Data records:
□ □ □ □

(** * workTimeReporter: the weekly work-hours report of [report.py]

    The development embeds [report.py] in Rocq and settles the properties
    its specification states about it.

    Layout:
    - [Datetime]: the part of Python's [datetime.date] the program calls
      ([fromisocalendar], [isocalendar], [month], [strftime]), written
      after the reference implementation [Lib/_pydatetime.py];
    - [Py]: exceptions, the state-and-exception monad the program runs
      in, and how the interpreter ends a process;
    - the functions of [report.py], one definition each, over the process
      state (the global [CFG] and standard output) and the environment
      (the clock, the configuration file, [json], [workalendar]);
    - the notions the properties are stated with, and example
      environments;
    - the calendar arithmetic, the run of the program step by step, and
      the properties of the specification, each with its claim number. *)

From Stdlib Require Import ZArith List String Ascii Bool Lia Sorted.
Import ListNotations.
Local Open Scope Z_scope.

(* ===================================================================== *)
(** * Python's [datetime.date] *)
(* ===================================================================== *)

Module Datetime.

(** [datetime.MINYEAR], [datetime.MAXYEAR]. *)
Definition MINYEAR : Z := 1.
Definition MAXYEAR : Z := 9999.

(** A [date] object: its three read-only attributes. *)
Record date : Type := mkdate { year : Z; month : Z; day : Z }.

Definition date_eqb (a b : date) : bool :=
  (year a =? year b) && (month a =? month b) && (day a =? day b).

(** What [date.isocalendar()] returns: [IsoCalendarDate(year, week, weekday)]. *)
Record IsoCalendarDate : Type :=
  mkiso { iso_year : Z; iso_week : Z; iso_weekday : Z }.

(** The [ValueError]s the calls used by the program can raise. *)
Inductive value_error : Type :=
| YearOutOfRange (y : Z)     (* fromisocalendar: "Year is out of range" *)
| InvalidWeek (w : Z)        (* fromisocalendar: "Invalid week" *)
| InvalidWeekday (d : Z)     (* fromisocalendar: "Invalid weekday" *)
| BadYear (y : Z)            (* date(...): "year must be in 1..9999" *)
| BadMonth (m : Z)           (* date(...): "month must be in 1..12" *)
| BadDay (d : Z).            (* date(...): "day must be in 1..dim" *)

(** [_DAYS_IN_MONTH] and [_DAYS_BEFORE_MONTH]; index 0 is the placeholder -1. *)
Definition DAYS_IN_MONTH : list Z :=
  [-1; 31; 28; 31; 30; 31; 30; 31; 31; 30; 31; 30; 31].
Definition DAYS_BEFORE_MONTH : list Z :=
  [-1; 0; 31; 59; 90; 120; 151; 181; 212; 243; 273; 304; 334].

(** Table lookup [t[i]] for the indices the library uses (0..12). *)
Definition tbl (t : list Z) (i : Z) : Z := nth (Z.to_nat i) t (-1).

(** [_is_leap(year)] *)
Definition is_leap (y : Z) : bool :=
  (y mod 4 =? 0) && (negb (y mod 100 =? 0) || (y mod 400 =? 0)).

(** [_days_before_year(year)]: days before January 1st of [year]. *)
Definition days_before_year (y : Z) : Z :=
  let y' := y - 1 in
  y' * 365 + y' / 4 - y' / 100 + y' / 400.

(** [_days_in_month(year, month)] *)
Definition days_in_month (y m : Z) : Z :=
  if (m =? 2) && is_leap y then 29 else tbl DAYS_IN_MONTH m.

(** [_days_before_month(year, month)] *)
Definition days_before_month (y m : Z) : Z :=
  tbl DAYS_BEFORE_MONTH m + (if (2 <? m) && is_leap y then 1 else 0).

(** [_ymd2ord(year, month, day)]: the proleptic Gregorian ordinal,
    01-Jan-0001 being day 1.  (The library's [assert]s hold on every
    [date] object and are not part of the value.) *)
Definition ymd2ord (y m d : Z) : Z :=
  days_before_year y + days_before_month y m + d.

Definition toordinal (dt : date) : Z := ymd2ord (year dt) (month dt) (day dt).

Definition DI400Y : Z := 146097.
Definition DI100Y : Z := 36524.
Definition DI4Y : Z := 1461.

(** [_ord2ymd(n)] *)
Definition ord2ymd (n : Z) : Z * Z * Z :=
  let n := n - 1 in
  let n400 := n / DI400Y in
  let n := n mod DI400Y in
  let y := n400 * 400 + 1 in
  let n100 := n / DI100Y in
  let n := n mod DI100Y in
  let n4 := n / DI4Y in
  let n := n mod DI4Y in
  let n1 := n / 365 in
  let n := n mod 365 in
  let y := y + n100 * 100 + n4 * 4 + n1 in
  if (n1 =? 4) || (n100 =? 4) then (y - 1, 12, 31)
  else
    let leapyear := (n1 =? 3) && (negb (n4 =? 24) || (n100 =? 3)) in
    let m := Z.shiftr (n + 50) 5 in
    let preceding :=
      tbl DAYS_BEFORE_MONTH m + (if (2 <? m) && leapyear then 1 else 0) in
    if n <? preceding then
      let m := m - 1 in
      let preceding :=
        preceding - (tbl DAYS_IN_MONTH m
                     + (if (m =? 2) && leapyear then 1 else 0)) in
      (y, m, n - preceding + 1)
    else (y, m, n - preceding + 1).
Lemma write_operon_record q r0 out op :
  Exists (fun r => prot_id r <> q_id r0) op ->
  exists o, write_operon q (q_id r0) (q_species r0) (assembly r0) out op
            = out ++ [record_line o]
            /\ describes q r0 op o.
Proof.
  intros Hex. unfold write_operon.
  destruct (filter _ op) as [|x non_self] eqn:Hf.
  { apply non_self_nil in Hf. apply Exists_exists in Hex as (r & Hr & Hne).
    rewrite Forall_forall in Hf. destruct Hne. by apply Hf. }
  simpl. destruct op as [|m0 ms]; [by apply Exists_nil in Hex|].
  eexists (mkOut q (q_id r0) (q_species r0) (assembly r0) (contig m0)
             (Py.min (start m0) (start <$> ms)) (Py.max (stop m0) (stop <$> ms))
             (length (m0 :: ms)) _ _ "YES").
  split; [reflexivity|].
  unfold describes. simpl. split_and!; try done.
  - apply py_min_extremum.
  - apply py_max_extremum.
Qed.

(** The lines of a block: one per qualifying cluster, in cluster order. *)
Lemma fold_write_operon_records q r0 ops out :
  exists recs,
    fold_left (write_operon q (q_id r0) (q_species r0) (assembly r0))
              (query_operons (q_id r0) ops) out
    = out ++ (record_line <$> recs)
    /\ Forall2 (describes q r0) (filter (qualifying (q_id r0)) ops) recs.
Proof.
  rewrite query_operons_filter. revert out.
  induction ops as [|op ops IH]; intros out.
  { exists []. split; [by rewrite app_nil_r|constructor]. }
  rewrite !filter_cons. unfold qualifying at 1.
  destruct (decide (Exists (fun r => prot_id r = q_id r0) op)) as [Hq|Hq].
  - simpl. destruct (decide (Exists (fun r => prot_id r <> q_id r0) op)) as [Ho|Ho].
    + destruct (write_operon_record q r0 out op Ho) as (o & -> & Hd).
      destruct (IH (out ++ [record_line o])) as (recs & -> & Hrecs).
      exists (o :: recs). rewrite decide_True by done.
      split; [by rewrite <- app_assoc|by constructor].
    + rewrite write_operon_self_only.
      * destruct (IH out) as (recs & -> & Hrecs). exists recs.
        rewrite decide_False by (by intros [_ ?]). done.
      * apply Forall_forall. intros r Hr.
        destruct (decide (prot_id r = q_id r0)); [done|].
        destruct Ho. apply Exists_exists. eauto.
  - destruct (IH out) as (recs & -> & Hrecs). exists recs.
    rewrite decide_False by (by intros [? _]). done.
Qed.

(** ** The run on a line with bad coordinates *)

Lemma bad_coordinates_literal line :
  bad_coordinates line = true ->
  exists lit,
    lit = (if is_int (field (fields line) 7) then field (fields line) 8
           else field (fields line) 7)
    /\ is_int lit = false
    /\ parse_line line = Raise (ValueError lit).
Proof.
  unfold bad_coordinates, is_int. rewrite parse_line_unfold.
  destruct (Nat.leb_spec 12 (length (fields line))) as [Hge|]; [|done].
  destruct (Nat.ltb_spec (length (fields line)) 12); [lia|]. simpl.
  destruct (Py.int (field (fields line) 7)) as [a|e] eqn:H7.
  - destruct (Py.int (field (fields line) 8)) as [b|e] eqn:H8; [done|].
    intros _. exists (field (fields line) 8). rewrite H8.
    by rewrite (int_raises _ _ H8).
  - intros _. exists (field (fields line) 7). rewrite H7.
    by rewrite (int_raises _ _ H7).
Qed.

Lemma read_app_raise before line after e :
  Forall (fun l => bad_coordinates l = false) before ->
  parse_line line = Raise e ->
  read (before ++ line :: after) = (parsed_rows before, Raised e).
Proof.
  intros Hb Hline. unfold parsed_rows.
  induction Hb as [|l before Hl _ IH]; simpl.
  - by rewrite Hline.
  - unfold parsed. destruct (parse_line_accepts _ Hl) as [[r|] ->]; by rewrite IH.
Qed.

Lemma handed_out_elem e (b : Block) bs : b ∈ handed_out e bs -> b ∈ bs.
Proof.
  destruct e as [|e]; [done|]. simpl.
  induction bs as [|b' [|b'' bs] IH]; simpl; [done|by intros ?%elem_of_nil|].
  intros [->|Hb]%elem_of_cons; [left|right; by apply IH].
Qed.

Lemma runs_elem q rows rs m : (q, rows) ∈ runs rs -> m ∈ rows -> m ∈ rs.
Proof.
  intros Hb Hm. rewrite <- (concat_runs rs).
  apply list_elem_of_In, in_concat. exists rows. split.
  - apply list_elem_of_In, list_elem_of_fmap. by exists (q, rows).
  - by apply list_elem_of_In.
Qed.


(** * The claims *)

(** ** Clusters *)

(** C1. In the clusters that [build_operons] returns, two consecutive
    members [a], [b] of one cluster satisfy [start b - stop a <= max_gap]
    and, when [require_same_strand] is set, have equal strands; and where a
    cluster ends and the next one begins on the same contig, the first member
    of the next cluster fails that condition against the last member of the
    cluster before.  (Every cluster lies on one contig, so the two clusters
    share a contig as soon as these two members do.)  This holds for every
    [max_gap], negative ones included. *)
Theorem build_operons_adjacency
    (rows : list GeneRecord) (max_gap : Z) (require_same_strand : bool) :
  (forall c l1 a b l2,
      c ∈ build_operons rows max_gap require_same_strand ->
      c = l1 ++ a :: b :: l2 ->
      start b - stop a <= max_gap
      /\ (require_same_strand = true -> strand a = strand b))
  /\ (forall p c1 c2 q a b,
         build_operons rows max_gap require_same_strand = p ++ c1 :: c2 :: q ->
         last c1 = Some a -> head c2 = Some b -> contig a = contig b ->
         ~ (start b - stop a <= max_gap
            /\ (require_same_strand = true -> strand a = strand b))).
Proof.
  pose proof (build_operons_facts rows max_gap require_same_strand) as H.
  cbv zeta in H. destruct H as (_ & Hch & Hbd & _). split.
  - intros c l1 a b l2 Hc ->. rewrite Forall_forall in Hch.
    by destruct (Hch _ Hc l1 a b l2 eq_refl) as [_ Hl].
  - intros p c1 c2 q a b Heq Ha Hb Hcab.
    exact (Hbd p c1 c2 q Heq a b Ha Hb Hcab).
Qed.

Lemma build_operons_adjacency_witness :
  (start row2 - stop row1 <= 50 /\ (false = true -> strand row1 = strand row2))
  /\ ~ (start row3 - stop row2 <= 50 /\ (false = true -> strand row2 = strand row3)).
Proof.
  destruct (build_operons_adjacency [row3; row1; row2] 50 false) as [Hin Hbd].
  split.
  - apply (Hin [row1; row2] [] row1 row2 []); [|reflexivity].
    vm_compute. left.
  - apply (Hbd [] [row1; row2] [row3] [] row2 row3); reflexivity.
Defined.

(** C7. Every cluster that [build_operons] returns is non-empty and has all
    its members on one contig, and the clusters, one after the other, hold
    exactly the rows of the block: each row is in one cluster, once. *)
Theorem build_operons_partition
    (rows : list GeneRecord) (max_gap : Z) (require_same_strand : bool) :
  Forall (fun c => c <> [] /\ exists ctg, Forall (fun r => contig r = ctg) c)
         (build_operons rows max_gap require_same_strand)
  /\ concat (build_operons rows max_gap require_same_strand) ≡ₚ rows.
Proof.
  pose proof (build_operons_facts rows max_gap require_same_strand) as H.
  cbv zeta in H. destruct H as (Hne & Hch & _ & Hcat). split.
  - rewrite Forall_forall in *. intros c Hc. split; [by apply Hne|].
    destruct c as [|m0 c]; [by destruct (Hne _ Hc)|].
    exists (contig m0). apply Forall_forall. intros r Hr.
    apply (adjacent_eq_all contig (m0 :: c)); [|done|left].
    eapply adjacent_impl; [|by apply Hch]. by intros a b [? _].
  - rewrite Hcat. apply rows_sorted_perm.
Qed.

(** C9. The sort in [build_operons] is stable: read through the clusters in
    order, the rows with one key [(contig, start, stop)] come in the order
    they have in the block.  The order of the keys being total, no other
    arrangement of the block is sorted and stable, so the clusters depend on
    the block alone and not on how the sort is carried out. *)
Theorem build_operons_sort_stable
    (rows : list GeneRecord) (max_gap : Z) (require_same_strand : bool) :
  (forall k,
      filter (fun r => sort_key r = k)
             (concat (build_operons rows max_gap require_same_strand))
      = filter (fun r => sort_key r = k) rows)
  /\ StronglySorted row_le (concat (build_operons rows max_gap require_same_strand))
  /\ (forall l, StronglySorted row_le l -> stable_of rows l ->
                l = concat (build_operons rows max_gap require_same_strand)).
Proof.
  pose proof (build_operons_facts rows max_gap require_same_strand) as H.
  cbv zeta in H. destruct H as (_ & _ & _ & ->). split_and!.
  - apply rows_sorted_stable.
  - apply rows_sorted_strongly.
  - apply rows_sorted_unique.
Qed.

□ □ □ □

What to do: Copy the records above exactly, beginning at the line that contains "- apply (Hin" and stopping after the line that contains "(** C7. Every".

Result:
  - apply (Hin [row1; row2] [] row1 row2 []); [|reflexivity].
    vm_compute. left.
  - apply (Hbd [] [row1; row2] [row3] [] row2 row3); reflexivity.
Defined.

(** C7. Every cluster that [build_operons] returns is non-empty and has all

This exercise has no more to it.